Secret Agent Man 

An incident over incidentals

An incident over incidentals

The Internet’s often puzzling array of information ranges from professional conversation to amateurish babble. It extends around the globe, crossing borders and providing, for once, the first truly unified medium for expression. Although you might think that the babble and conversation are likely to be the cause of trouble on the ’net, that’s hardly the case: It’s the borders that can pose the biggest problems.

Imagine, for instance, that you’re a well traveled student at a large college somewhere up north. Seeking a little excitement above and beyond the average trip abroad, you ask for—and get—a visa to Communist North Korea. You visit the country, stay in the tourist hotel, pocket a few “informational brochures,” and then go home.

Back home, you decide to create a small memorial to your trip in the form of a Web page. You scan a picture of the North Korean flag, add a couple of photos, and then, without thinking twice about the risks, post the entire text of those “informational brochures.” Without knowing it, you will have been thrown into the center of an international incident.

This is exactly what happened to Canadian student David Burgess. In 1995, Burgess completed just such a travel and then memorialized his trip on the World Wide Web utilizing the text of several pamphlets he found on North Korea’s national airline. Some time after, one of South Korea’s newspapers published a story that identified several Web pages highlighting North Korean news and information; the article suggested that some of the pages may be underwritten by the North Korean government. Burgess’ page, it turns out, was one of those listed in the story.

The South Korean government has issued stern warnings to the public to avoid accessing North Korean Web pages or contacting North Korea via the Internet in any way. Various media sources have quoted state prosecutors as saying that anyone who did so would risk severe penalties. Any such access would be prosecuted under a South Korean provision called the National Security Law, which bars all contact with the North. North and South Korea have been in a technical state of war since their initial conflict ended with a 1953 truce.

Just how South Korea intends to bar all access to one specific country—and, indeed, to certain pages on the World Wide Web—remains to be seen. It has proven difficult, if not impossible, for other countries to restrict access in such a way.

Meanwhile, since posting his information about North Korea, David Burgess says he has been bombarded with e-mail asking him if he is a North Korean agent. He does, however, intend to leave his page online—regardless of any international incidents.


♦ Viacom, Nashville’s cable television overlord, is entering the Internet business. Following a model set forth by trials in other cities, the company plans to offer access to Internet services utilizing two channels in its 60-odd channel lineup: one for send and the other designated as receive. Connecting your cable to your computer requires a special high-speed “cable modem,” a technology developed last summer by Motorola and a consortium of cable companies.

Viacom says its access will initially be offered in “nodes”—or points—throughout the city. Each node will consist of about 500 households. The transmission speed for this connection is said to be around 10 megabits per second, which makes it a connection on the level of a T1 line; in other words, it’s very fast.
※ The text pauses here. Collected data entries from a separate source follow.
(** *** The ring *)

(** Row [k] pairs the readings at which frame [k] was queued and dequeued, and
    has the checksum of the bytes dequeued. *)
Definition paired (subs dqs : list nat) (k : nat) (row : list Z) : Prop :=
  exists s d m l drop, subs !! k = Some s /\ dqs !! k = Some d /\ Forall in_u8 l /\
    row = frame_row (Z.of_nat k) (reading s) (reading d) m (crc_ref l) drop.

Definition checking : bool := verify_pattern cfg && bool_decide (source cfg = SRC_VCAM).

(** The rows written so far and the statistics. *)
Definition reported (depth : Z) (subs dqs : list nat) (s : run_stats) (rows : list (list Z)) : Prop :=
  exists l, rows = prow w0 ++ l /\ length l = length dqs /\
    (forall k row, l !! k = Some row -> paired subs dqs k row) /\ stats_ok checking depth l s.

(** The frames in flight at the top of the first [k] turns, added up. *)
Definition occupied (depth k : Z) (f : locals) : Prop :=
  exists total, occ_sum f = of_int total /\ k <= total <= depth * k.

(** [k] turns of the loop were begun. *)
Record tracked (depth : Z) (subs dqs : list nat) (k : Z) (f : locals) (g : ghost) : Prop := {
  tk_time : timeline (Z.to_nat depth) c0 (g_clock g) subs dqs;
  tk_clock : (c0 <= g_clock g)%nat;
  tk_sub : submitted f = Z.of_nat (length subs);
  tk_com : completed f = Z.of_nat (length dqs);
  tk_window : Z.of_nat (length dqs) <= Z.of_nat (length subs) <= Z.of_nat (length dqs) + depth;
  tk_frames : Z.of_nat (length subs) <= frames cfg;
  tk_ring : length (qbuf_ring f) = 32%nat;
  tk_lat : length (lat f) = Z.to_nat (frames cfg);
  tk_times : forall j s, (length dqs <= j)%nat -> subs !! j = Some s ->
    qbuf_ring f !! Z.to_nat (Z.of_nat j mod queue_depth cfg) = Some (reading s);
  tk_rows : reported depth subs dqs (st f) (g_rows g);
  tk_samples : forall j s d, subs !! j = Some s -> dqs !! j = Some d ->
    lat f !! j = Some (u64 (reading d - reading s));
  tk_occ : occupied depth k f
}.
The technology does have its limits, however. If all the households in one node connect to the service at the same time, they are sharing the same line, or bandwidth, together. This greatly lowers the speed of the connection.

To my knowledge, no dates have been set for test-runs of this service in Nashville.

♦ Rarely does one find a Web page that presents a remarkably clear view of the world in a very touching manner. That’s why one page, by an openly gay couple in Madison, is such a refreshing change from the usual inanity of the ’net. Tom and Chip ( ) have been keeping a diary of events in their lives from month to month, along with special sections devoted to helping people cope with HIV/AIDS. Both Tom and Chip are living with the virus themselves.

Pages like this are important, because they help us remember that people are still people, no matter what illness they have or what their sexual orientation may be. This page is worth more than just a visit—it should be a place where all of us stop to think for a little while.